[The data — start]

(* ===== verification/WriteTarget.v ===== *)
(** The write target: one transaction per write, which reserves the entry's
    settled row, applies the upload and advances the writer's frontier, or
    settles a refusal (src/crates/connetto-server/src/write_target.rs, the
    conflict probe of materializer.rs).

    A transaction body is a function from the database to a result and the
    database it leaves; [transaction] keeps that database on [Ok] and the
    original on [Err]. Transactions are atomic: the unique index behind
    [settle] and the row lock behind [advance] make a second writer of the same
    row wait for the first to finish, so two transactions on one writer behave
    as if one ran first. *)

From stdpp Require Import base list numbers option strings gmap sets.
From S2P Require Import Prelude Wire Plan WriterStore.
Open Scope Z_scope.

(** A failure inside the transaction. *)
Inductive CommitError :=
| CDb (err : DbError)
| CProbe (err : MaterializerError)
| CDenied
| CFrontier.

(** A failure while committing a mutation. *)
Inductive WriteError :=
| WUnauthorized
| WMaterializer (err : MaterializerError)
| WBackend (detail : string)
| WFrontier
| WTransient (detail : string).

#[export] Instance WriteError_eq_dec : EqDecision WriteError.
Proof. solve_decision. Defined.

Definition WriteError_detail (err : WriteError) : string :=
  match err with
  | WUnauthorized => "unauthorized"
  | WMaterializer err => MaterializerError_text err
  | WBackend detail | WTransient detail => detail
  | WFrontier => "the writer's frontier moved"
  end.

(** [From<diesel::result::Error>]. *)
Definition WriteError_from (err : DbError) : WriteError :=
  match diesel_failure err with
  | Transient => WTransient (DbError_text err)
  | Timeout | Other => WBackend (DbError_text err)
  end.

Definition pool_failure (err : string) : WriteError := WTransient err.

Definition is_rls_violation (text : string) : bool :=
  contains (to_lowercase text) "row-level security".

Definition commit_failure (err : CommitError) : WriteError :=
  match err with
  | CFrontier => WFrontier
  | CDenied => WUnauthorized
  | CDb err => if is_rls_violation (DbError_text err) then WUnauthorized else WriteError_from err
  | CProbe (MApply err) =>
      if decide (diesel_failure err = Transient) then WTransient (DbError_text err)
      else WMaterializer (MApply err)
  | CProbe err => WMaterializer err
  end.

Definition seq_storage (client_seq : Z) : Result Z WriteError :=
  ok_or (try_into i64_max client_seq) (WBackend "client sequence overflows storage").

(** One entry's settle instruction. *)
Record SettleSpec := {
  ss_writer : Z;
  ss_seq : Z;
  ss_entry_hash : bytes;
  ss_previous_hash : bytes;
  ss_path : SettlePath;
  ss_original : option (Z * Z * bytes * bytes);
}.

(** [settle.original.filter(..).map(seq_storage).transpose()?]: the original,
    unless it is the entry itself, with its sequence at storage width. *)
Definition storage_original (settle : SettleSpec) :
    Result (option (Z * Z * bytes * bytes)) WriteError :=
  match ss_original settle with
  | Some (writer, seq, hash, previous) =>
      if decide (writer <> ss_writer settle \/ seq <> ss_seq settle)
      then seq <-? seq_storage seq ;; Ok (Some (writer, seq, hash, previous))
      else Ok None
  | None => Ok None
  end.

Definition json_scalar_to_string (value : JsonValue) : string :=
  match value with JString text => text | JNull => "" | JOther r => r end.

Definition settled_conflict (c : PlannedConflict) : SettledOutcome :=
  Conflict (pc_table c) (pc_version_column c) (pc_pk_columns c) (stored_value <$> pc_pk_values c).

Section WriteTarget.
Context {CT : Catalog} {DP : Deployment}.

(** The winning record, and whether it is a fork of the entry asked about. *)
Record Settlement := { sm_row : SettledRow; sm_forked : bool }.

Inductive WriteOutcome :=
| WoApplied
| WoConflict (table : string) (server_row : option ConflictRow) (version_column : string)
    (pk_columns : list string) (pk_values : list StoredValue)
| WoSettled (settlement : Settlement).

Definition conflict_outcome (c : PlannedConflict) (row : option ServerRow) : WriteOutcome :=
  WoConflict (pc_table c)
    ((fun row => {| cr_updated_at := sr_version row; cr_row_json := sr_row_json row |}) <$> row)
    (pc_version_column c) (pc_pk_columns c) (stored_value <$> pc_pk_values c).

(** ** Transaction bodies *)

Definition TxM (A : Type) : Type := Db -> Result (A * Db) CommitError.

Definition tret {A} (a : A) : TxM A := fun db => Ok (a, db).
Definition tfail {A} (e : CommitError) : TxM A := fun _ => Err e.
Definition tbind {A B} (m : TxM A) (k : A -> TxM B) : TxM B :=
  fun db => match m db with Ok (a, db') => k a db' | Err e => Err e end.
Definition stmt {A} (f : Db -> A * Db) : TxM A := fun db => Ok (f db).
Definition query {A} (f : Db -> A) : TxM A := fun db => Ok (f db, db).
Definition lift {A} (r : Result A CommitError) : TxM A :=
  fun db => match r with Ok a => Ok (a, db) | Err e => Err e end.

Notation "x <-- m ;; k" := (tbind m (fun x => k))
  (at level 20, m at level 99, k at level 200).

(** [transaction]: commit on [Ok], roll back on [Err]. *)
Definition transaction {A} (body : TxM A) (db : Db) : Result A CommitError * Db :=
  match body db with Ok (a, db') => (Ok a, db') | Err e => (Err e, db) end.

Definition read_row_by_pk (caller : Caller) (app : App) (table version_column : string)
    (pk_columns : list string) (pk_values : list WireValue) :
    Result (option ServerRow) MaterializerError :=
  rows <-? map_err MApply (load_row_json caller app table pk_columns pk_values) ;;
  match rows with
  | None => Ok None
  | Some row_json =>
      version <-? map_err MParse (json_get row_json version_column) ;;
      Ok (Some {| sr_version := default "" (json_scalar_to_string <$> version);
                  sr_row_json := row_json |})
  end.

Definition read_settled_conflict_row (caller : Caller) (app : App)
    (table version_column : string) (pk_columns : list string)
    (pk_values : list StoredValue) : Result (option ServerRow) MaterializerError :=
  read_row_by_pk caller app table version_column pk_columns (wire_value <$> pk_values).

Definition probe_conflict_pg (caller : Caller) (c : PlannedConflict) (app : App) :
    Result ConflictProbe MaterializerError :=
  present <-? map_err MApply (exists_row caller app c) ;;
  if present : bool then Ok ProbeClear
  else
    row <-? read_row_by_pk caller app (pc_table c) (pc_version_column c)
      (pc_pk_columns c) (pc_pk_values c) ;;
    Ok (ProbeStale row).

Definition reserve_original (original : option (Z * Z * bytes * bytes)) (outcome : string) :
    TxM (option SettledRow) :=
  match original with
  | None => tret None
  | Some (writer, seq, hash, previous) =>
      won <-- stmt (settle writer seq hash previous outcome Restore) ;;
      if won : bool then tret None
      else
        row <-- query (settled writer seq) ;;
        row <-- lift (ok_or row (CDb NotFound)) ;;
        tret (Some row)
  end.

Definition advance_original (original : option (Z * Z * bytes * bytes)) : TxM unit :=
  match original with
  | Some (writer, seq, hash, _) =>
      moved <-- stmt (advance writer seq hash) ;;
      if moved : bool then tret tt else tfail CFrontier
  | None => tret tt
  end.

(** [if !advance(..) { return Err(Frontier) }] on the entry's own writer. *)
Definition advance_own (settle : SettleSpec) (seq : Z) : TxM unit :=
  moved <-- stmt (advance (ss_writer settle) seq (ss_entry_hash settle)) ;;
  if moved : bool then tret tt else tfail CFrontier.

(** The entry's sequence was settled already: its first-seen record. *)
Definition lost_sequence (settle : SettleSpec) (seq : Z) : TxM Settlement :=
  row <-- query (settled (ss_writer settle) seq) ;;
  row <-- lift (ok_or row (CDb NotFound)) ;;
  tret {| sm_row := row;
          sm_forked := negb (bool_decide (sr_entry_hash row = ss_entry_hash settle)) |}.

(** The first op of the plan whose probe is stale, with the row it met. *)
Fixpoint first_stale (caller : Caller) (ops : list PlannedOp) (app : App) :
    Result (option (PlannedConflict * option ServerRow)) MaterializerError :=
  match ops with
  | [] => Ok None
  | op :: ops' =>
      match po_conflict op with
      | None => first_stale caller ops' app
      | Some c =>
          probe <-? probe_conflict_pg caller c app ;;
          match probe with
          | ProbeStale row => Ok (Some (c, row))
          | ProbeClear => first_stale caller ops' app
          end
      end
  end.

Definition original_key (original : option (Z * Z * bytes * bytes)) : option (Z * Z) :=
  (fun o => o.1.1) <$> original.

Definition settle_original_outcome (original : option (Z * Z * bytes * bytes))
    (text : string) : TxM unit :=
  match original with
  | Some (writer, oseq, _, _) =>
      _ <-- stmt (settle_outcome writer oseq text) ;; tret tt
  | None => tret tt
  end.

(** [apply_diffset_bytes_async_with_catalog] on the application's tables, the
    number of rows it reports checked against the plan's. *)
Definition apply_upload (caller : Caller) (raw : bytes) (expected : nat)
    (own : Z * Z) (original : option (Z * Z)) : TxM unit :=
  fun db =>
    match apply_diffset caller (db_app db) raw with
    | Err e => Err (CDb e)
    | Ok (affected, app') =>
        if decide (affected < expected)%nat then Err CDenied
        else Ok (tt, append_log app' (LApplied own original caller raw) db)
    end.

Definition commit_body (caller : Caller) (plan : WritePlan) (raw : bytes)
    (spec : SettleSpec) (seq : Z) (original : option (Z * Z * bytes * bytes)) :
    TxM WriteOutcome :=
  let applied := outcome_json Applied in
  reserved <-- stmt (settle (ss_writer spec) seq (ss_entry_hash spec)
    (ss_previous_hash spec) applied (ss_path spec)) ;;
  if negb reserved then
    s <-- lost_sequence spec seq ;; tret (WoSettled s)
  else
    row <-- reserve_original original applied ;;
    match row with
    | Some row =>
        _ <-- stmt (settle_outcome (ss_writer spec) seq (sr_outcome row)) ;;
        _ <-- advance_own spec seq ;;
        tret (WoSettled {| sm_row := row; sm_forked := false |})
    | None =>
        app <-- query db_app ;;
        stale <-- lift (map_err CProbe (first_stale caller (wp_ops plan) app)) ;;
        match stale with
        | Some (c, row) =>
            let text := outcome_json (settled_conflict c) in
            _ <-- stmt (settle_outcome (ss_writer spec) seq text) ;;
            _ <-- settle_original_outcome original text ;;
            _ <-- advance_original original ;;
            _ <-- advance_own spec seq ;;
            tret (conflict_outcome c row)
        | None =>
            _ <-- lift (map_err (fun e => CProbe (MCatalog e)) pg_adapter) ;;
            _ <-- apply_upload caller raw (length (wp_ops plan))
              (ss_writer spec, seq) (original_key original) ;;
            _ <-- advance_original original ;;
            _ <-- advance_own spec seq ;;
            tret WoApplied
        end
    end.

[The data — finish]

Each line above from the one with "(** The write" up to and including the one with "Transient => WTransient (DbError_text err)" must be set down exactly, and no line outside that span may appear.

(** The write target: one transaction per write, which reserves the entry's
    settled row, applies the upload and advances the writer's frontier, or
    settles a refusal (src/crates/connetto-server/src/write_target.rs, the
    conflict probe of materializer.rs).

    A transaction body is a function from the database to a result and the
    database it leaves; [transaction] keeps that database on [Ok] and the
    original on [Err]. Transactions are atomic: the unique index behind
    [settle] and the row lock behind [advance] make a second writer of the same
    row wait for the first to finish, so two transactions on one writer behave
    as if one ran first. *)

From stdpp Require Import base list numbers option strings gmap sets.
From S2P Require Import Prelude Wire Plan WriterStore.
Open Scope Z_scope.

(** A failure inside the transaction. *)
Inductive CommitError :=
| CDb (err : DbError)
| CProbe (err : MaterializerError)
| CDenied
| CFrontier.

(** A failure while committing a mutation. *)
Inductive WriteError :=
| WUnauthorized
| WMaterializer (err : MaterializerError)
| WBackend (detail : string)
| WFrontier
| WTransient (detail : string).

#[export] Instance WriteError_eq_dec : EqDecision WriteError.
Proof. solve_decision. Defined.

Definition WriteError_detail (err : WriteError) : string :=
  match err with
  | WUnauthorized => "unauthorized"
  | WMaterializer err => MaterializerError_text err
  | WBackend detail | WTransient detail => detail
  | WFrontier => "the writer's frontier moved"
  end.

(** [From<diesel::result::Error>]. *)
Definition WriteError_from (err : DbError) : WriteError :=
  match diesel_failure err with
  | Transient => WTransient (DbError_text err)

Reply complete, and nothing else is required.